(** * ResumeBot: the resume normalization engine

    A shallow embedding of [src/config/writer/finalize_resume.py]
    (the converters from the tailored resume record to the JSON Resume
    document), with the properties of its parsers, and of the
    statements of [src/helper.py] that build a tailored entry and the
    text of a stored file.

    Python values are modelled as follows.
    - A [str] is the list of its Unicode code points.
    - A JSON-like value ([json.loads] output) is the inductive [value];
      a [dict] keeps its items in insertion order.
    - An exception is a constructor of [exn]; a function that can raise
      returns [result].
    - The facts of the Unicode character database are written out for
      Basic Latin (code points below 128) and for the white space
      class; what the database says about other code points is a field
      of the class [Unicode], so every theorem holds for any such
      database.  In the same way [json.loads], [json.dumps] and the
      [repr] of floats and containers are fields of [Builtins]. *)

From Stdlib Require Import String Ascii DecimalString SpecFloat.
From Stdlib Require Import List NArith ZArith Bool Lia.
Import ListNotations.

Set Implicit Arguments.

(** ** Strings *)

Definition codepoint := N.
Definition str := list codepoint.

(** [u "text"]: the [str] of an ASCII literal. *)
Definition u (s : string) : str := map N_of_ascii (list_ascii_of_string s).

Definition str_eqb (a b : str) : bool :=
  if list_eq_dec N.eq_dec a b then true else false.

(** Truth value of a [str]: [if s:] holds for a non-empty string. *)
Definition nonempty (A : Type) (l : list A) : bool :=
  match l with [] => false | _ :: _ => true end.

Local Open Scope N_scope.

(** [str.isspace] on one code point; also the class [\s] of [re] on
    [str] patterns ([Py_UNICODE_ISSPACE]). *)
Definition isspace (c : codepoint) : bool :=
  ((9 <=? c) && (c <=? 13)) || ((28 <=? c) && (c <=? 32))
  || (c =? 133) || (c =? 160) || (c =? 5760)
  || ((8192 <=? c) && (c <=? 8202))
  || (c =? 8232) || (c =? 8233) || (c =? 8239) || (c =? 8287)
  || (c =? 12288).

Fixpoint lstrip (s : str) : str :=
  match s with
  | c :: s' => if isspace c then lstrip s' else s
  | [] => []
  end.

Definition rstrip (s : str) : str := rev (lstrip (rev s)).

(** [s.strip()] *)
Definition strip (s : str) : str := rstrip (lstrip s).

(** [s.split(sep)] for a one-character separator: never empty, keeps
    empty fields. *)
Fixpoint split_char (sep : codepoint) (s : str) : list str :=
  match s with
  | [] => [[]]
  | c :: s' =>
      if c =? sep then [] :: split_char sep s'
      else match split_char sep s' with
           | p :: ps => (c :: p) :: ps
           | [] => [[c]]
           end
  end.

(** [s.split()]: fields separated by runs of white space, no empty
    field.  [cur] is the field being read, reversed. *)
Fixpoint split_ws_go (cur : str) (s : str) : list str :=
  match s with
  | [] => match cur with [] => [] | _ => [rev cur] end
  | c :: s' =>
      if isspace c then
        match cur with
        | [] => split_ws_go [] s'
        | _ => rev cur :: split_ws_go [] s'
        end
      else split_ws_go (c :: cur) s'
  end.

Definition split_ws (s : str) : list str := split_ws_go [] s.

(** [s.replace(a, b)] for one-character [a] and [b]. *)
Definition replace_char (a b : codepoint) (s : str) : str :=
  map (fun c => if c =? a then b else c) s.

Fixpoint starts_with (p s : str) : bool :=
  match p, s with
  | [], _ => true
  | a :: p', b :: s' => (a =? b) && starts_with p' s'
  | _ :: _, [] => false
  end.

(** [sub in s] *)
Fixpoint contains (sub s : str) : bool :=
  starts_with sub s
  || match s with [] => false | _ :: s' => contains sub s' end.

(** [s.split(sep, 1)]: cut at the first occurrence of [sep]. *)
Fixpoint split_once (sep s : str) : option (str * str) :=
  if starts_with sep s then Some ([], skipn (length sep) s)
  else match s with
       | [] => None
       | c :: s' =>
           match split_once sep s' with
           | Some (a, b) => Some (c :: a, b)
           | None => None
           end
       end.

Definition split_max1 (sep s : str) : list str :=
  match split_once sep s with
  | Some (a, b) => [a; b]
  | None => [s]
  end.

Definition comma : codepoint := 44.
Definition space : codepoint := 32.
Definition slash : codepoint := 47.
Definition hyphen : codepoint := 45.
Definition underscore : codepoint := 95.
Definition en_dash : codepoint := 8211.
Definition em_dash : codepoint := 8212.

(** ** Values *)

#[warnings="-register-all"]
Inductive value : Type :=
| VNone
| VBool (b : bool)
| VInt (z : Z)
| VFloat (f : spec_float)
| VStr (s : str)
| VList (l : list value)
| VDict (d : list (str * value)).

(** ** The part of [re] the program uses

    Every pattern of the program is a sequence of character classes,
    each taken once or under a greedy star ([\s+] is [\s\s*]); none of
    them matches the empty string.  [match_len re s] is the length of
    the match of [re] at the start of [s], found as the backtracking
    matcher finds it: a star takes as many characters as it can and
    gives them back one by one while the rest of the pattern fails. *)

Module Re.

Inductive atom : Type :=
| Chr (p : codepoint -> bool)
| Star (p : codepoint -> bool).

Definition regex := list atom.

Definition plus (p : codepoint -> bool) : regex := [Chr p; Star p].

Fixpoint star_len (p : codepoint -> bool) (k : str -> option nat)
    (s : str) : option nat :=
  match s with
  | c :: s' =>
      if p c then
        match star_len p k s' with
        | Some n => Some (S n)
        | None => k s
        end
      else k s
  | [] => k s
  end.

Fixpoint match_len (re : regex) : str -> option nat :=
  match re with
  | [] => fun _ => Some 0%nat
  | Chr p :: re' =>
      fun s =>
        match s with
        | c :: s' => if p c then option_map S (match_len re' s') else None
        | [] => None
        end
  | Star p :: re' => star_len p (match_len re')
  end.

(** [re.search(re, s)]: start and length of the leftmost match. *)
Fixpoint search (re : regex) (s : str) : option (nat * nat) :=
  match match_len re s with
  | Some n => Some (0%nat, n)
  | None =>
      match s with
      | [] => None
      | _ :: s' =>
          match search re s' with
          | Some (i, n) => Some (S i, n)
          | None => None
          end
      end
  end.

(** [re.search(re, s)] as a truth value. *)
Definition found (re : regex) (s : str) : bool :=
  match search re s with Some _ => true | None => false end.

(** [m.group(0)] *)
Definition group0 (s : str) (m : nat * nat) : str :=
  firstn (snd m) (skipn (fst m) s).

(** [re.split(re, s)] without a limit.  [skip] counts the characters of
    the current match still to pass over and [piece] is the field being
    read, reversed.  A match of length zero does not cut (the patterns
    of the program have none). *)
Fixpoint split_go (re : regex) (skip : nat) (piece : str) (s : str)
    : list str :=
  match s with
  | [] => [rev piece]
  | c :: s' =>
      match skip with
      | S k => split_go re k piece s'
      | O =>
          match match_len re s with
          | Some (S n) => rev piece :: split_go re n [] s'
          | _ => split_go re 0 (c :: piece) s'
          end
      end
  end.

Definition split (re : regex) (s : str) : list str := split_go re 0 [] s.

(** [re.sub(re, "", s)]: what is left between the matches. *)
Definition remove (re : regex) (s : str) : str := concat (split re s).

(** An ASCII lower-case letter [lo] of a pattern compiled with
    [re.IGNORECASE]: it matches the code points whose simple lower case
    is [lo] or one of the equivalents of [lo] in [sre_compile]. *)
Definition ignorecase (lo : codepoint) (x : codepoint) : bool :=
  (x =? lo) || (x =? lo - 32)
  || ((lo =? 105) && ((x =? 304) || (x =? 305)))
  || ((lo =? 107) && (x =? 8490))
  || ((lo =? 115) && (x =? 383)).

(** A pattern that is a literal ASCII word, under [re.IGNORECASE]. *)
Definition word_i (w : str) : regex := map (fun lo => Chr (ignorecase lo)) w.

End Re.

(** ** The Unicode character database and the built-ins

    [str.lower], [str.title], [\w] and [\d] read the Unicode character
    database.  For code points below 128 its answers are written out;
    for the others they are the fields of [Unicode].  The lower case of
    a code point may depend on where it stands (final sigma), hence the
    string and the index given to [lower_ext]. *)

Class Unicode : Type := {
  lower_ext : str -> nat -> codepoint -> str;
  title_ext : codepoint -> str;
  iscased_ext : codepoint -> bool;
  isalnum_ext : codepoint -> bool;
  isdecimal_ext : codepoint -> bool
}.

(** The exceptions the program can raise.  [JSONDecodeError],
    [ValueError] and [RecursionError] come from [json.loads] only: the
    first on a text that is not JSON, the other two on some texts that
    are (an integer of more digits than the interpreter converts, a
    nesting deeper than its stack). *)
Inductive exn : Type :=
| TypeError
| AttributeError
| JSONDecodeError
| ValueError
| RecursionError.

Inductive result (A : Type) : Type :=
| Ok (a : A)
| Raise (e : exn).
Arguments Raise {A} e.

Definition bind (A B : Type) (r : result A) (f : A -> result B) : result B :=
  match r with Ok a => f a | Raise e => Raise e end.

Notation "x <- r ;; k" := (bind r (fun x => k))
  (at level 61, r at next level, right associativity).

(** [repr_ext] is [str(v)] for a float, a list or a dict; [json_loads]
    is [json.loads], which returns the decoded value or raises, and
    [json_dumps] is [json.dumps(_, ensure_ascii=False, indent=2)]. *)
Class Builtins : Type := {
  repr_ext : value -> str;
  json_loads : str -> result value;
  json_dumps : value -> str
}.

Definition ascii_isupper (c : codepoint) : bool := (65 <=? c) && (c <=? 90).
Definition ascii_islower (c : codepoint) : bool := (97 <=? c) && (c <=? 122).
Definition ascii_isalpha (c : codepoint) : bool :=
  ascii_isupper c || ascii_islower c.
Definition ascii_isdigit (c : codepoint) : bool := (48 <=? c) && (c <=? 57).
Definition ascii_lower (c : codepoint) : codepoint :=
  if ascii_isupper c then c + 32 else c.
Definition ascii_upper (c : codepoint) : codepoint :=
  if ascii_islower c then c - 32 else c.

Section UnicodeFunctions.
Context {U : Unicode}.

(** [\d] *)
Definition isdecimal (c : codepoint) : bool :=
  if c <? 128 then ascii_isdigit c else isdecimal_ext c.

Definition isalnum (c : codepoint) : bool :=
  if c <? 128 then ascii_isalpha c || ascii_isdigit c else isalnum_ext c.

(** [\w] *)
Definition isword (c : codepoint) : bool := isalnum c || (c =? underscore).

Definition iscased (c : codepoint) : bool :=
  if c <? 128 then ascii_isalpha c else iscased_ext c.

Definition lower_at (whole : str) (i : nat) (c : codepoint) : str :=
  if c <? 128 then [ascii_lower c] else lower_ext whole i c.

Definition title_of (c : codepoint) : str :=
  if c <? 128 then [ascii_upper c] else title_ext c.

Fixpoint lower_from (whole : str) (i : nat) (s : str) : str :=
  match s with
  | [] => []
  | c :: s' => lower_at whole i c ++ lower_from whole (S i) s'
  end.

(** [s.lower()] *)
Definition lower (s : str) : str := lower_from s 0 s.

Fixpoint title_from (whole : str) (i : nat) (previous_is_cased : bool)
    (s : str) : str :=
  match s with
  | [] => []
  | c :: s' =>
      (if previous_is_cased then lower_at whole i c else title_of c)
      ++ title_from whole (S i) (iscased c) s'
  end.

########################################

Please copy only these lines, exactly: the first line of the records through the line containing "Import ListNotations.", ends included.

EXERCISE OUTPUT >>
(** * ResumeBot: the resume normalization engine

    A shallow embedding of [src/config/writer/finalize_resume.py]
    (the converters from the tailored resume record to the JSON Resume
    document), with the properties of its parsers, and of the
    statements of [src/helper.py] that build a tailored entry and the
    text of a stored file.

    Python values are modelled as follows.
    - A [str] is the list of its Unicode code points.
    - A JSON-like value ([json.loads] output) is the inductive [value];
      a [dict] keeps its items in insertion order.
    - An exception is a constructor of [exn]; a function that can raise
      returns [result].
    - The facts of the Unicode character database are written out for
      Basic Latin (code points below 128) and for the white space
      class; what the database says about other code points is a field
      of the class [Unicode], so every theorem holds for any such
      database.  In the same way [json.loads], [json.dumps] and the
      [repr] of floats and containers are fields of [Builtins]. *)

From Stdlib Require Import String Ascii DecimalString SpecFloat.
From Stdlib Require Import List NArith ZArith Bool Lia.
Import ListNotations.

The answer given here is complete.